We found a large reduction in the concentrations of SCFAs from baseline to 3 weeks, possibly caused by both reduced bacterial load and fiber intake. Low concentration of propionic acid at baseline was associated with both death and NRM during follow-up. We further found a correlation between microbial diversity, Blautia genus, and butyric acid at 3 weeks. Interestingly, low levels of butyrate and propionate were found in children with aGVHD11 and butyric acid may mitigate GVHD in mice12.

The gut barrier is compromised after allo-HSCT37. In line with one study3, we found LBP to be increased from baseline to 3 weeks, which we interpret as a measure of increased bacterial translocation and circulating lipopolysaccharide. The monocyte activation marker sCD14 remained stable, which argues against a systemic inflammatory response driven by microbial products at week 3. We observed a decrease in I-FABP, which has been reported as a biomarker of enterocyte turnover, but with no predictive value, in line with data from other studies2,4. In contrast to our observations, higher LBP levels at day + 7 and + 14 post-HSCT have indicated higher probability of aGVHD3. Inverse correlation was found for Shannon diversity index and LBP at 3 weeks, but not for sCD14.

Our study had some limitations. Firstly, the subset of patients with fecal samples available may be too limited to detect an impact of the nutritional intervention on microbiota and SCFAs. Secondly, we did not design the intervention to specifically compare route of nutritional support. Our experience is that the sickest patients do not tolerate tube feeding and therefore need parenteral nutrition. Notably, studies comparing route of nutritional support may be biased by disease and treatment factors i.e. the patients with less toxicity and GVHD are those who best tolerate enteral feeding. We therefore focused on the impact of nutritional support per se, compared to other factors known to have impact on microbiota and gut functioning. Additionally, we considered the subset with fecal samples too limited to split for analysis of route of nutritional support. Thirdly, we do not know if oral intake differed between the intervention and control group. We have used an explorative approach also reporting results not withstanding correction for multiple comparisons. Moreover, we focused the discussion of the results primarily on pre-existing hypotheses. Importantly, the relatively limited, but well-characterized subset of patients with fecal samples available did not differ from the total cohort of patients in the original RCT in important characteristics. All patients had a malignant blood disease and received myeloablative conditioning, in contrast to other studies including patients treated with myeloablative conditioning, reduced-intensity conditioning and non-myeloablative conditioning, known to have different impact on microbiota5,7.

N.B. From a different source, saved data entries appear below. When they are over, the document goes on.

(** * RecoNIC diagnostic harness: simple_read and the register test tools

    A shallow embedding of [examples/rdma_test/simple_read.c],
    [examples/register_test/register_test.c] and
    [examples/register_test/register_test_arm.c], with the properties the
    specification states about them.

    Conventions.
    - C integers are [Z] with the wrap-around of each cast written out
      ([to_uint32], [to_uint16], [to_uint64]).
    - A [char *] that may be [NULL] is an [option string]; a pointer that
      is only tested against [NULL] and handed on is a [Z] with [0] for
      [NULL]; a [struct rdma_buff_t *] is an [option rdma_buff_t].
    - Every call that leaves the program (libc, sockets, the RecoNIC
      driver) is recorded as an [event] of the run; what the call returns
      is read from a [world], one field per call site.
    - [return] from inside a function is the [inr] branch of the monad
      [M]: the rest of the function is skipped. *)

From Stdlib Require Import ZArith List String Ascii Bool Lia Sorted.
Import ListNotations.
Local Open Scope string_scope.
Local Open Scope Z_scope.

(** ** Integer casts *)

Definition to_uint16 (x : Z) : Z := x mod 2 ^ 16.
Definition to_uint32 (x : Z) : Z := x mod 2 ^ 32.
Definition to_uint64 (x : Z) : Z := x mod 2 ^ 64.
(** X14: the list of a response is stored before the table is built:
    when the list cannot be rendered, the run shows the error and stops at
    the download button, and the session nevertheless holds the new list
    in place of the one it had. *)
Theorem unrenderable_list_replaces_stored w i d e :
  threat_model_submit_button i = true ->
  str_truthy (app_input i) = true ->
  outcome i = Ok (VDict d) ->
  render (from_option id (VList []) (assoc session_key d))
    (from_option id (VList []) (assoc (lit "improvement_suggestions") d))
  = Raise e ->
  session_state (the_rerun w i) !! session_key
  = Some (from_option id (VList []) (assoc session_key d))
  /\ fst (the_script i (cleared w)) = Raise unbound_markdown_output
  /\ page (the_rerun w i)
     = [spinner_threats;
        StError (lit "Error generating threat model: " ++ message e)].
Proof.
  intros Hb Hd Hg Hr. split.
  - rewrite rerun_state. unfold parsed_threats. rewrite Hb, Hd, Hg.
    apply lookup_insert_eq.
  - unfold rerun, script, mbind, M_bind. fold (cleared w).
    rewrite (threat_model_section_object py_str interp_msg json_loads i
               (cleared w) d Hb Hd Hg).
    cbv zeta. by rewrite Hr.
Qed.

(** X15: a response that parses to something other than an object (an
    array, a string, a number) is reported through the missing [get]
    method; the session is left as it was and no table or button is
    shown. *)
Theorem non_object_response_reported w i v :
  threat_model_submit_button i = true ->
  str_truthy (app_input i) = true ->
  outcome i = Ok v ->
  is_object v = false ->
  session_state (the_rerun w i) = session_state w
  /\ fst (the_script i (cleared w)) = Raise unbound_markdown_output
  /\ page (the_rerun w i)
     = [spinner_threats;
        StError (lit "Error generating threat model: "
                   ++ message (AttributeError_get v))].
Proof.
  intros Hb Hd Hg Hv.
  assert (forall d, v <> VDict d) as Hn by (by intros d ->).
  split.
  - rewrite rerun_state. unfold parsed_threats. rewrite Hb, Hd, Hg.
    by destruct v.
  - unfold rerun, script, mbind, M_bind. fold (cleared w).
    by rewrite (threat_model_section_not_object py_str interp_msg json_loads i
                  (cleared w) v Hb Hd Hg Hn).
Qed.

(** X16: a mitigations run after a generation whose entries all have the
    three keys sends exactly one request, and its prompt is built from the
    table of those entries, in their order, with an empty suggestions
    part. *)
Theorem mitigations_prompt_from_last_generation w i1 i2 d entries :
  threat_model_submit_button i1 = true ->
  str_truthy (app_input i1) = true ->
  outcome i1 = Ok (VDict d) ->
  assoc session_key d = Some (VList entries) ->
  truthy (VList entries) = true ->
  forallb well_formed_entry entries = true ->
  mitigations_submit_button i2 = true ->
  threat_model_submit_button i2 = false ->
  attack_tree_submit_button i2 = false ->
  calls (the_rerun (the_rerun w i1) i2)
  = calls (the_rerun w i1)
    ++ [mitigations_request i2
          (table_header ++ concat (List.map (row_text py_str) entries)
           ++ suggestions_heading)].
Proof.
  intros Hb Hd Hg Hl Ht Hw Hm Hb2 Ha2.
  assert (session_state (the_rerun w i1) !! session_key = Some (VList entries))
    as Hs.
  { rewrite rerun_state. unfold parsed_threats. rewrite Hb, Hd, Hg, Hl.
    apply lookup_insert_eq. }
  remember (the_rerun w i1) as w1 eqn:Ew. clear Ew.
  unfold rerun. rewrite script_only_mitigations by done.
  pose proof (json_to_markdown_table py_str entries [] Hw) as Hr.
  cbn [List.map concat] in Hr. rewrite app_nil_r in Hr.
  run. rewrite Hm. cbv beta. cbn [session_state]. rewrite Hs, Ht, Hr.
  by destruct (service i2 _).
Qed.

End HandlerPaths.

(** ** The other prompt and the diagram page *)

Section OtherBuilders.

Lemma contains_cons c (s x : str) : contains s x -> contains (c :: s) x.
Proof. intros (pre & post & ->). by exists (c :: pre), post. Qed.

(** X17: the attack-tree prompt holds the same six labelled lines as the
    threat-model prompt, each with the field as it is printed, followed by
    the instruction to answer in Mermaid syntax. *)
Theorem attack_tree_prompt_embeds_profile (i : inputs) :
  let prompt := req_user (attack_tree_request i) in
  contains prompt (lit "APPLICATION TYPE: " ++ app_kind_label (app_type i) ++ [nl])
  /\ contains prompt
       (lit "AUTHENTICATION METHODS: " ++ auth_list_str (authentication i) ++ [nl])
  /\ contains prompt
       (lit "INTERNET FACING: " ++ yes_no_label (internet_facing i) ++ [nl])
  /\ contains prompt
       (lit "SENSITIVE DATA: " ++ sensitivity_label (sensitive_data i) ++ [nl])
  /\ contains prompt
       (lit "PRIVILEGED ACCESS MANAGEMENT: " ++ yes_no_label (pam i) ++ [nl])
  /\ contains prompt (lit "APPLICATION DESCRIPTION: " ++ app_input i ++ [nl])
  /\ contains prompt
       (lit "Please provide the attack tree in Mermaid syntax as your response.").
Proof.
  cbv zeta. cbn [req_user attack_tree_request].
  assert (contains
            (create_attack_tree_prompt (app_kind_label (app_type i))
               (authentication i) (yes_no_label (internet_facing i))
               (sensitivity_label (sensitive_data i)) (yes_no_label (pam i))
               (app_input i))
            (profile_lines (app_kind_label (app_type i))
               (authentication i) (yes_no_label (internet_facing i))
               (sensitivity_label (sensitive_data i)) (yes_no_label (pam i))
               (app_input i))) as Hblock.
  { unfold create_attack_tree_prompt.
    apply contains_app_l, contains_app_r, contains_refl. }
  destruct (profile_lines_embed (app_kind_label (app_type i))
              (authentication i) (yes_no_label (internet_facing i))
              (sensitivity_label (sensitive_data i)) (yes_no_label (pam i))
              (app_input i)) as (H1 & H2 & H3 & H4 & H5 & H6).
  repeat split; try (eapply contains_trans; [exact Hblock|done]).
  unfold create_attack_tree_prompt.
  do 3 apply contains_app_l. apply contains_app_r, contains_refl.
Qed.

In conclusion, the nutritional intervention given had no effect on the microbiota, SCFAs, and markers of gut barrier functions, suggesting that the means of intervention must be modified to prevent any negative effects of an altered gut microbiota after allo-HSCT. We found that low bacterial diversity at 3 weeks and relative loss of diversity until 3 weeks as well as low abundance of Blautia, independent of pre-HSCT levels, was associated with death within the first year, but with no impact of aGVHD. Propionic acid was the single SCFA associated with both death and NRM. The other SCFAs and circulating markers of gut barrier functions had less impact on clinical outcomes.